Histogram displaying the frequency of fractions with bad to good alignment of delineated structures: Number of fractions with volumes of interest (VOIs) that were improved in terms of an increased similarity value by the radiation therapists. Light (dark) grey colored bars indicate the improvement achieved by expert correction in respect to the laser-based (bony-based) positioning = expert-IGRT vs. non-IGRT (= expert-IGRT vs. bone-IGRT). The x-axis of the histogram describes the fraction of VOIs per patient (e.g. 50–60% interval holds the number of fractions, where the expert correction achieved an improvement in 50–60% of all delineated VOIs of the corresponding patient). The numbers above the bars resemble the height of the bar for better comparison. The fraction number Fi framed in the upper part of the graph indicates the median fraction number within the series in the corresponding dark grey bar (e.g. the dark grey bar with 50–60% of VOIs per patient experiencing a similarity improvement has the median fraction number F14)

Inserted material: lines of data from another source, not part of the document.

(** [l.join(sep)] *)
Fixpoint join (sep : string) (l : list string) : string :=
  match l with
  | [] => ""
  | [x] => x
  | x :: l' => x ++ sep ++ join sep l'
  end.

(** [s.replace(/;$/, "")]: without the [m] flag [$] is the end of the
    input, so this drops one final semicolon. *)
Fixpoint dropFinalSemicolon (s : string) : string :=
  match s with
  | EmptyString => EmptyString
  | String c EmptyString => if Ascii.eqb c ";" then EmptyString else s
  | String c s' => String c (dropFinalSemicolon s')
  end.

(** Template-literal rendering of an integer number, [`${n}`]. *)
Definition ofInt (n : Z) : string := NilEmpty.string_of_int (Z.to_int n).

End JsString.

(* ===================================================================== *)
(** ** Regular expressions *)
(* ===================================================================== *)

(** The fragment of ECMAScript regular expressions the source uses, with a
    backtracking matcher that returns every position a match can end at. *)
Module RegExp.
Import JsString.

Inductive regex : Type :=
| Eps                        (* empty pattern *)
| Chr (c : ascii)            (* a literal character *)
| SpaceStar                  (* \s* *)
| WordB                      (* \b *)
| Seq (r1 r2 : regex)
| Alt (r1 r2 : regex).

(** A position in the input: the character just before it (if any) and
    the text that remains. *)
Definition cursor : Type := (option ascii * string)%type.

Definition isWord (o : option ascii) : bool :=
  match o with
  | Some c => isWordChar c
  | None => false
  end.

Definition next (s : string) : option ascii :=
  match s with
  | EmptyString => None
  | String c _ => Some c
  end.

(** [\b] holds where exactly one of the two neighbours is a word
    character. *)
Definition atBoundary (k : cursor) : bool :=
  xorb (isWord (fst k)) (isWord (next (snd k))).

(** Character comparison, through Canonicalize when the [i] flag is set. *)
Definition chEq (ic : bool) (a b : ascii) : bool :=
  if ic then Ascii.eqb (upperChar a) (upperChar b) else Ascii.eqb a b.

(** The ends of the matches of [\s*], longest first. *)
Fixpoint spaces (prev : option ascii) (s : string) : list cursor :=
  match s with
  | EmptyString => [(prev, s)]
  | String c s' =>
      if isWhiteSpace c then spaces (Some c) s' ++ [(prev, s)]
      else [(prev, s)]
  end.

Fixpoint runs (ic : bool) (r : regex) (k : cursor) : list cursor :=
  match r with
  | Eps => [k]
  | Chr c =>
      match snd k with
      | EmptyString => []
      | String d s' => if chEq ic c d then [(Some d, s')] else []
      end
  | SpaceStar => spaces (fst k) (snd k)
  | WordB => if atBoundary k then [k] else []
  | Seq r1 r2 => flat_map (runs ic r2) (runs ic r1 k)
  | Alt r1 r2 => runs ic r1 k ++ runs ic r2 k
  end.

Definition matchesAt (ic : bool) (r : regex) (k : cursor) : bool :=
  match runs ic r k with
  | [] => false
  | _ :: _ => true
  end.

Fixpoint testFrom (ic : bool) (r : regex) (prev : option ascii)
         (s : string) : bool :=
  matchesAt ic r (prev, s) ||
  match s with
  | EmptyString => false
  | String c s' => testFrom ic r (Some c) s'
  end.

(** A RegExp object: its source text, its [i] flag and the parsed
    pattern.  None of the source's patterns has the [g] flag, so [test]
    keeps no state between calls. *)
Record t : Type := mk {
  source : string;
  ignoreCase : bool;
  prog : regex
}.

Definition test (re : t) (s : string) : bool :=
  testFrom (ignoreCase re) (prog re) None s.

(** [RegExp.prototype.toString] *)
Definition toString (re : t) : string :=
  "/" ++ source re ++ "/" ++ (if ignoreCase re then "i" else "").

(** The pattern of a literal text. *)
Fixpoint lits (p : string) : regex :=
  match p with
  | EmptyString => Eps
  | String c p' => Seq (Chr c) (lits p')
  end.

Fixpoint alts (l : list string) : regex :=
  match l with
  | [] => Eps
  | [p] => lits p
  | p :: l' => Alt (lits p) (alts l')
  end.

End RegExp.

(* ===================================================================== *)
(** ** src/lib/tools/safetyChecker.js *)
(* ===================================================================== *)

Import JsString.

Definition DESTRUCTIVE_KEYWORDS : list string :=
  [ "DROP"; "DELETE"; "UPDATE"; "INSERT"; "TRUNCATE"; "ALTER"; "CREATE";
    "GRANT"; "REVOKE"; "EXEC"; "EXECUTE" ].

(** The keywords listed inside the first dangerous pattern. *)
Definition STACKED_KEYWORDS : list string :=
  [ "DROP"; "DELETE"; "UPDATE"; "INSERT"; "TRUNCATE"; "ALTER"; "CREATE" ].

Definition stackedPattern : RegExp.t :=
  RegExp.mk ";\s*(DROP|DELETE|UPDATE|INSERT|TRUNCATE|ALTER|CREATE)" true
    (RegExp.Seq (RegExp.Chr ";")
       (RegExp.Seq RegExp.SpaceStar (RegExp.alts STACKED_KEYWORDS))).

Definition lineCommentPattern : RegExp.t :=
  RegExp.mk "--" false (RegExp.lits "--").

Definition blockCommentPattern : RegExp.t :=
  RegExp.mk "\/\*" false (RegExp.lits "/*").

Definition xpPattern : RegExp.t :=
  RegExp.mk "xp_" true (RegExp.lits "xp_").

Definition spPattern : RegExp.t :=
  RegExp.mk "sp_" true (RegExp.lits "sp_").

Definition DANGEROUS_PATTERNS : list RegExp.t :=
  [ stackedPattern; lineCommentPattern; blockCommentPattern;
    xpPattern; spPattern ].

(** [new RegExp(`\\b${keyword}\\b`, "i")], for a keyword made of letters. *)
Definition keywordRegExp (keyword : string) : RegExp.t :=
  RegExp.mk ("\b" ++ keyword ++ "\b") true
    (RegExp.Seq RegExp.WordB (RegExp.Seq (RegExp.lits keyword) RegExp.WordB)).

Record SafetyVerdict : Type := mkVerdict {
  safe : bool;
  issues : list string;
  warnings : list string
}.

(** [result.safe = false; result.issues.push(msg);] *)
Definition pushIssue (msg : string) (result : SafetyVerdict) : SafetyVerdict :=
  {| safe := false;
     issues := issues result ++ [msg];
     warnings := warnings result |}.

(** [result.warnings.push(msg);] *)
Definition pushWarning (msg : string) (result : SafetyVerdict)
  : SafetyVerdict :=
  {| safe := safe result;
     issues := issues result;
     warnings := warnings result ++ [msg] |}.

Definition keywordIssue (keyword : string) : string :=
  "Destructive keyword detected: " ++ keyword.

Definition patternIssue (pattern : RegExp.t) : string :=
  "Dangerous pattern detected: " ++ RegExp.toString pattern.

Definition selectIssue : string := "Query must be a SELECT statement".
Definition multipleIssue : string :=
  "Multiple statements detected (SQL injection risk)".
Definition middleIssue : string :=
  "Semicolon in middle of query (SQL injection risk)".
Definition starWarning : string :=
  "Using SELECT * - consider specifying columns".
Definition limitWarning : string :=
  "No LIMIT clause - query might return many rows".

Definition checkSelect (normalizedQuery : string) (result : SafetyVerdict)
  : SafetyVerdict :=
  if negb (startsWith normalizedQuery "SELECT")
  then pushIssue selectIssue result
  else result.

Definition checkKeywords (sqlQuery : string) (result : SafetyVerdict)
  : SafetyVerdict :=
  fold_left
    (fun result keyword =>
       if RegExp.test (keywordRegExp keyword) sqlQuery
       then pushIssue (keywordIssue keyword) result
       else result)
    DESTRUCTIVE_KEYWORDS result.

Definition checkPatterns (sqlQuery : string) (result : SafetyVerdict)
  : SafetyVerdict :=
  fold_left
    (fun result pattern =>
       if RegExp.test pattern sqlQuery
       then pushIssue (patternIssue pattern) result
       else result)
    DANGEROUS_PATTERNS result.

Definition checkSemicolons (sqlQuery : string) (result : SafetyVerdict)
  : SafetyVerdict :=
  let semicolonCount := countChar ";" sqlQuery in
  if (1 <? semicolonCount)%nat then pushIssue multipleIssue result
  else if (semicolonCount =? 1)%nat && negb (endsWith (trim sqlQuery) ";")
       then pushIssue middleIssue result
       else result.

Definition addWarnings (normalizedQuery : string) (result : SafetyVerdict)
  : SafetyVerdict :=
  let result :=
    if includes normalizedQuery "SELECT *"
    then pushWarning starWarning result else result in
  if negb (includes normalizedQuery "LIMIT")
     && negb (includes normalizedQuery "TOP")
  then pushWarning limitWarning result
  else result.

Definition checkQuerySafety (sqlQuery : string) : SafetyVerdict :=
  let result := {| safe := true; issues := []; warnings := [] |} in
  let normalizedQuery := toUpperCase (trim sqlQuery) in
  let result := checkSelect normalizedQuery result in
  let result := checkKeywords sqlQuery result in
  let result := checkPatterns sqlQuery result in
  let result := checkSemicolons sqlQuery result in
  let result := addWarnings normalizedQuery result in
  result.

(** Extract and clean SQL from an LLM response is not modelled: the
    orchestrator never calls [extractSQL]. *)

(* ===================================================================== *)
(** ** Data exchanged with the collaborators *)
(* ===================================================================== *)

(** One column descriptor of [extractSchema]; the schema object maps a
    table name to its columns, in insertion order. *)
Record Column : Type := mkColumn {
  col_column : string;
  col_type : string;
  col_nullable : bool;
  col_default : option string
}.

Definition Schema : Type := list (string * list Column).

(** A result row: column name and rendered value. *)
Definition Row : Type := list (string * string).

Record Field : Type := mkField {
  field_name : string;
  field_dataType : Z
}.

(** What [pool.query] gives back: a result object, or a thrown error with
    its [message], [code] and [detail]. *)
Inductive PgOutcome : Type :=
| PgRows (rows : list Row) (rowCount : Z) (fields : option (list Field))
| PgThrows (message : string) (code detail : option string).

(** The object [executeQuery] returns. *)
Inductive QueryResult : Type :=
| QueryOk (rows : list Row) (rowCount : Z) (executionTime : string)
          (fields : option (list Field))
| QueryFailed (error : string) (code detail : option string).

Module ExecData.
Record t : Type := mk {
  rows : list Row;
  rowCount : Z;
  executionTime : string;
  fields : option (list Field)
}.
End ExecData.

Module ExecError.
Record t : Type := mk {
  message : string;
  code : option string;
  detail : option string
}.
End ExecError.

(** The object [executionNode] returns. *)
Module NodeResult.
Record t : Type := mk {
  success : bool;
  data : option ExecData.t;
  error : option ExecError.t
}.
End NodeResult.

(** The object [safetyCheckNode] returns. *)
Module SafetyNode.
Record t : Type := mk {
  safe : bool;
  issues : list string;
  warnings : list string;
  query : string
}.
End SafetyNode.

(** The object [generateQuery] returns. *)
Inductive GenResult : Type :=
| GenOk (query rawResponse : string)
| GenFailed (error : string).

(** The object [summarizeResults] returns. *)
Inductive SummaryResult : Type :=
| SummaryOk (summary : string)
| SummaryFailed (error : string).

(** The entries pushed on the [trace] array, by their [step]. *)
Inductive TraceEntry : Type :=
| SchemaExtraction (success : bool)
| QueryGeneration (attempt : Z) (success : bool)
                  (query error : option string)
| SafetyCheck (attempt : Z) (safe : bool) (issues warnings : list string)
| Execution (success : bool) (rowCount : option Z)
            (executionTime : option string)
| Summarization (success : bool)
| ErrorStep (error : string).

(** The calls made to the collaborators, with what came back. *)
Inductive Call : Type :=
| CallExtractSchema
| CallGenerateQuery (question : string) (schema : Schema)
                    (previousAttempt feedback : option string)
                    (result : GenResult)
| CallExecutionNode (sqlQuery : string) (maxRows : Z)
| CallPoolQuery (sqlText : string)
| CallSummarizeResults (question : string) (queryResults : ExecData.t)
                       (sqlQuery : string).

(** The collaborators.  The language model need not answer the same prompt
    twice in the same way: [generateQuery] also receives the number of
    generation calls made before this one. *)
Record World : Type := mkWorld {
  extractSchema : string + Schema;       (* inl: the thrown error's message *)
  generateQuery :
    nat -> string -> Schema -> option string -> option string -> GenResult;
  poolQuery : string -> PgOutcome;
  elapsed : string -> Z;                 (* Date.now() - startTime *)
  summarizeResults : string -> ExecData.t -> string -> SummaryResult
}.

Inductive Details : Type :=
| DetailText (message : string)
| DetailError (e : ExecError.t).

Module ResultData.
Record t : Type := mk {
  rows : list Row;
  rowCount : Z;
  executionTime : string
}.
End ResultData.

Improvement or decline of alignment quality separated according to all present VOIs is displayed in Fig. 2. Here, the improvement of the expert corrections TRT in respect to TBONY is presented to focus on the remaining deformations. The number of fractions with improved or declined VOI-similarity between the CBCT and the planning-CT is coded in green and red bars, respectively. The color intensity codes the extent of the improvement or degradation of the corresponding similarity measures, indicating only moderate changes in most of the fractions for all VOIs. The single zigzag-appearing line, representing this fraction (Fig. 2), reflects the trade-off for one exemplary fraction between the alignments of several structures. Most pronounced improvement, indicated by darker colors, is found in the alignment of the spinal cord and both PTVs. The scans belonging to the patient and fraction indicated in the blue line are displayed alongside in Fig. 2. Green arrows vs. red arrows mark the improvement vs. decline of the local alignment quality. Of course it has to be kept in mind that the whole 3D volume contributes to the overall localized similarity value not easy to demonstrate on selected 2D views.

Fig. 2
figure 2

Left panel: Histogram displaying VOIs that increase (green) or decrease (red) their local similarity by the manual expert-correction in respect to the bony pre-match. The blue line, belonging to one exemplary fraction and patient, reflects the trade-off in the VOI alignment process. While for this selected patient geometry the structure alignment for spinal cord (boost) was improved, the whole spinal cord structure experienced a degradation of alignment. Right panel: CT views of the selected patient 003 visualizing the trade-off in the alignment quality of local structures. The VOIs indicate corresponding positions in the planning situation. The dotted line indicates the cc extension of the spinal cord (boost) substructure. The green arrows mark location with visible improvement of the alignment quality of the fraction scan in regard to the planning CT. The red arrows are the counterpart of the green ones, marking a decline of alignment quality

A clustering analysis for all fractions with similar lines, like the exemplary zigzagged fraction in Fig. 2, was performed, grouping fractions with similar patterns. In the analyzed cohort a notable cluster formation based on expert versus bony corrections appeared, if the combination of only four VOIs was considered: pPTV, tPTV, brainstem, and spinal cord limited to the tPTV extension along the body axis, in the following labelled “spinal cord (boost)”. The prominent clusters are summarized in Table 2. Further clustering revealed the VOI priority present in our data set: spinal cord (boost), tPTV, pPTV followed by brainstem.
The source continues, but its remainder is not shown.